Auroras have been observed on Mars throughout the years. The Mars Express (European Space Agency space exploration mission) spotted ultraviolet light from a magnetic umbrella in 1994. It was found in the southern hemisphere and resulted from a billion-year-old decaying global field. NASA uncovered an additional aurora in 2015 from a dust cloud and another in 2017. The 2017 find was picked up from intense radiation levels after a solar storm. The aurora was several times brighter than the previous two.
Mars is half as wide as Earth. It is eleven percent of the mass and around fifteen percent of the volume. The surface gravity is under forty percent of Earth’s. The red color is due to iron oxide (rust). Other minerals blend in brilliant browns, tans and greens with the reds. Iron, aluminum, potassium, calcium and magnesium are the most common elements found in the Martian crust. It is close to eighty miles at its thickest point and is thirty miles deep on average. There is no global magnetic field, but various sections of the crust are magnetized. Scientists believe it was caused by a former field that has dissipated over billions of years.
Geological activity is present on Mars. There are traces of water and lava flows that transpired millions of years in the past. In 2008, the Mars Reconnaissance Orbiter (NASA) spotted proof of an avalanche. There are numerous periods of geological history, but they have been condensed into three main stages. The first is the Noachian period that occurred over four billion years ago, when the oldest surfaces were scared by impact craters. The period’s highlight was the formation of Tharsis, the volcanic plateau near the equator. Lava plains sprouted on Mars three billion years ago in the Hesperian period. The current period is the Amazonian period. The surface meteorite damage happened during this phase.

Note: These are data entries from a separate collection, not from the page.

(** C2, undo/redo inverse law: after the pushes of [n >= 2] snapshots
    on a new [UndoRedoStack], one [undo()] followed by one [redo()]
    leaves [latest()] at the last snapshot pushed, and so do [n - 1]
    calls of [undo()] followed by [n - 1] calls of [redo()]. *)
Theorem undo_redo_inverse h ss (sn : A) :
  (2 ≤ length ss)%nat → last ss = Some sn →
  (inverse_run ss 1 h).1 = Some sn
  ∧ (inverse_run ss (length ss - 1) h).1 = Some sn.
Proof.
  intros Hlen Hlast. split.
  - destruct ss as [|s ss _] using rev_ind; [done|].
    apply (inverse_run_latest h ss [s] sn); [|done].
    rewrite length_app in Hlen. cbn in Hlen. destruct ss; [cbn in Hlen; lia|done].
  - destruct ss as [|s1 ss]; [done|].
    replace (length (s1 :: ss) - 1)%nat with (length ss) by (cbn; lia).
    by apply (inverse_run_latest h [s1] ss sn).
Qed.

(** C3, redo-discard law: after [push(a); push(b); undo(); push(c)] on
    a new [UndoRedoStack], [redo()] returns [undefined] and leaves the
    store, hence both stacks, as they were; [a], [b] and [c] are any
    values. *)
Theorem redo_discard h (a b c : option A) :
  UndoRedoStack.redo (discard_prefix a b c h).1 (discard_prefix a b c h).2
  = (undefined, (discard_prefix a b c h).2).
Proof.
  unfold discard_prefix. rewrite !bind_run. unfold ret at 1 2 3; cbn [fst snd].
  set (u := (UndoRedoStack.new h).1).
  pose proof (new_distinct h) as Hne. fold u in Hne.
  apply redo_noop. by rewrite push_view.
Qed.
End HistoryProperties.
(** after [removePlayer id] the room has no player [id] and no pending
    request from [id]; every other player and request is kept, the board and
    turn are untouched, and the game is [finished] exactly when nobody is
    left (otherwise its phase is unchanged). *)
Theorem removePlayer_spec s id :
  let s' := state_after (removePlayer id s) in
  lookup_player id (players s') = None /\
  (forall k, k <> id -> lookup_player k (players s') = lookup_player k (players s)) /\
  ~ In id (newGameRequests s') /\
  (forall k, k <> id -> In k (newGameRequests s') <-> In k (newGameRequests s)) /\
  board_of s' = board_of s /\ currentPlayer s' = currentPlayer s /\
  gameState s' = (if (nkeys (obj_delete (players s) id) =? 0)%nat then finished else gameState s).
Proof.
  cbv zeta. unfold removePlayer. cbn [state_after].
  assert (G : forall s1, players s1 = obj_delete (players s) id ->
                newGameRequests s1 = set_delete (newGameRequests s) id ->
                board_of s1 = board_of s -> currentPlayer s1 = currentPlayer s ->
                lookup_player id (players s1) = None /\
                (forall k, k <> id -> lookup_player k (players s1) = lookup_player k (players s)) /\
                ~ In id (newGameRequests s1) /\
                (forall k, k <> id -> In k (newGameRequests s1) <-> In k (newGameRequests s)) /\
                board_of s1 = board_of s /\ currentPlayer s1 = currentPlayer s).
  { intros s1 Hp Hq Hb Hc. rewrite Hp, Hq, Hb, Hc. unfold set_delete.
    split; [rewrite lookup_obj_delete, String.eqb_refl; reflexivity|].
    split; [intros k Hk; rewrite lookup_obj_delete; apply String.eqb_neq in Hk; rewrite Hk; reflexivity|].
    split; [rewrite filter_In; cbn; rewrite String.eqb_refl; intros [_ Hf]; discriminate Hf|].
    split; [|split; reflexivity].
    intros k Hk. rewrite filter_In. apply String.eqb_neq in Hk. rewrite Hk. cbn. tauto. }
  destruct (nkeys _ =? 0)%nat eqn:E.
  - destruct (G (set_gameState finished (set_newGameRequests (set_delete (newGameRequests s) id)
                   (set_players (obj_delete (players s) id) s)))) as [A [B [C [D [F H]]]]];
      try reflexivity.
    repeat split; auto; apply D; auto.
  - destruct (G (set_newGameRequests (set_delete (newGameRequests s) id)
                   (set_players (obj_delete (players s) id) s))) as [A [B [C [D [F H]]]]];
      try reflexivity.
    repeat split; auto; apply D; auto.
Qed.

Olympus Mons is an extinct volcano found on Tharsis. It is the tallest mountain in the Solar System and extends about seventy-two thousand feet in the air. It covers 120,000 square miles and is the width of France. Mount Everest is two and a half times shorter. Olympus Mons can be found in the western hemisphere of Mars. There are two impact craters called Pangboche and Karzok.

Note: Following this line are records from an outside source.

Fixpoint assignBytecodeHealLoop (fuel : nat) (draws : list Z) (s : Syncer)
    : result (Syncer * list outbound) :=
  match fuel with
  | O => Spin
  | S fuel' =>
      let* (hp, ht) := loadHealer s in
      if negb ((0 <? Z.of_nat (size (heal_codeTasks ht))) || (0 <? Pending (scheduler ht))) then
        Ok (s, [])
      else
        let* ht := refillHealer ht in
        let s := storeHealer hp ht s in
        (* If all the heal tasks are trienodes or already downloading, bail *)
        if bool_decide (size (heal_codeTasks ht) = 0%nat) then Ok (s, [])
        else
          let idle := pickIdle (rangePeers (bytecodeHealIdlers (registry s)))
                        (statelessPeers (registry s)) in
          if bool_decide (idle = ""%string) then Ok (s, [])
          else
            let* (reqid, draws) := allocReqId draws (bytecodeHealReqs (requests s)) in
            let hashes := drain maxCodeRequestCount (rangeKeys (heal_codeTasks ht)) [] in
            let ht := mkHealTask (scheduler ht) (trieTasks ht)
                        (heal_codeTasks ht ∖ list_to_set hashes) in
            let s := storeHealer hp ht s in
            let '(rp, reqs) :=
              alloc (mkBytecodeHealRequest idle reqid TimerArmed false hashes hp)
                (bytecodeHealRequests (heap s)) in
            let s := set_heap (set_bytecodeHealRequests reqs (heap s)) s in
            let s := set_requests
                       (set_bytecodeHealReqs (<[reqid := rp]> (bytecodeHealReqs (requests s)))
                          (requests s)) s in
            let s := set_registry
                       (set_bytecodeHealIdlers (bytecodeHealIdlers (registry s) ∖ {[idle]})
                          (registry s)) s in
            let out := RequestByteCodes idle reqid hashes maxRequestSize rp in
            let* (s, outs) := assignBytecodeHealLoop fuel' draws s in
            Ok (s, out :: outs)
  end.

(** assignBytecodeHealTasks attempts to match idle peers to bytecode
    requests to heal any trie errors caused by the snap sync's chunked
    retrieval model. *)
Definition assignBytecodeHealTasks (draws : list Z) (s : Syncer)
    : result (Syncer * list outbound) :=
  if bool_decide (size (bytecodeHealIdlers (registry s)) = 0%nat) then Ok (s, [])
  else assignBytecodeHealLoop (S (S (size (bytecodeHealIdlers (registry s))))) draws s.
(** *** Bytecode responses *)

(** The inner loop of processBytecodeResponse for a delivered code:
<<
    for j, account := range res.task.res.accounts {
        if res.task.needCode[j] && hash == common.BytesToHash(account.CodeHash) {
            res.task.needCode[j] = false
            res.task.pend--
        }
    }
>> *)
Fixpoint clearNeedCode (hash : Hash) (accounts : list Account) (j : nat) (t : accountTask)
    : result accountTask :=
  match accounts with
  | [] => Ok t
  | account :: rest =>
      let* need := index (needCode t) j in
      clearNeedCode hash rest (S j)
        (if need && (hash =? CodeHash account)
         then set_pend (pend t - 1) (set_needCode (<[j := false]> (needCode t)) t)
         else t)
  end.

Definition addBytecodeStats (size : Z) (c : Counters) : Counters :=
  mkCounters (accountSynced c) (accountBytes c) (bytecodeSynced c + 1)
    (bytecodeBytes c + size) (storageSynced c) (storageBytes c) (trienodeHealSynced c)
    (trienodeHealBytes c) (trienodeHealDups c) (trienodeHealNops c)
    (bytecodeHealSynced c) (bytecodeHealBytes c) (bytecodeHealDups c)
    (bytecodeHealNops c).

(** The loop of processBytecodeResponse over the requested hashes. *)
Fixpoint integrateCodes (r : bytecodeResponse) (i : nat) (hashes : list Hash)
    (st : Syncer * Batch) : result (Syncer * Batch) :=
  match hashes with
  | [] => Ok st
  | hash :: rest =>
      let '(s, batch) := st in
      let* code := index (bres_codes r) i in
      match code with
      | None =>
          (* the bytecode was not delivered, reschedule it *)
          let* t := loadTask (bres_task r) s in
          integrateCodes r (S i) rest
            (storeTask (bres_task r) (set_codeTasks ({[hash]} ∪ codeTasks t) t) s, batch)
      | Some code =>
          (* code was delivered, mark it not needed any more *)
          let* t := loadTask (bres_task r) s in
          let* mres := (match res t with
                        | Some mres => Ok mres
                        | None => Panic "nil pointer dereference"
                        end) in
          let* t := clearNeedCode hash (ares_accounts mres) 0 t in
          let s := storeTask (bres_task r) t s in
          let s := set_counters (addBytecodeStats (Z.of_nat (length code)) (counters s)) s in
          integrateCodes r (S i) rest (s, batchPut (CodeKey hash) code batch)
      end
  end.

(** processBytecodeResponse integrates an already validated bytecode
    response into the account tasks. *)
Definition processBytecodeResponse (r : bytecodeResponse) (s : Syncer) : result Syncer :=
  let* (s, batch) := integrateCodes r 0 (bres_hashes r) (s, []) in
  let s := set_db (batchWrite batch (db s)) s in
  let* t := loadTask (bres_task r) s in
  if pend t =? 0 then forwardAccountTask (bres_task r) s else Ok s.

Mars has two small moons. Their names are Deimos and Phobos. Little Deimos is seven and a half miles wide. Bigger Phobos is fourteen miles in diameter. They orbit near the planet and were discovered by Asaph Hall (1829 – 1907) in 1877. The moons origin is unclear. The standard capture theory of asteroids is accepted, but Phobos’s circular orbit near the equator is unusual. Another line of thinking is that they could have been ejected from Mars itself. Additional smaller and undiscovered moons are thought to be hiding in the orbit too.
Methane has been discovered on Mars. It’s released from underground regions and appears in the atmosphere for up to four years. The duration suggests that an active source is present. It can be produced from microbial life or a non-biological process. If life was the cause of the methane, it would be too deep under the surface for a rover to detect. Humanity will have to find out the old-fashioned way, with a shovel.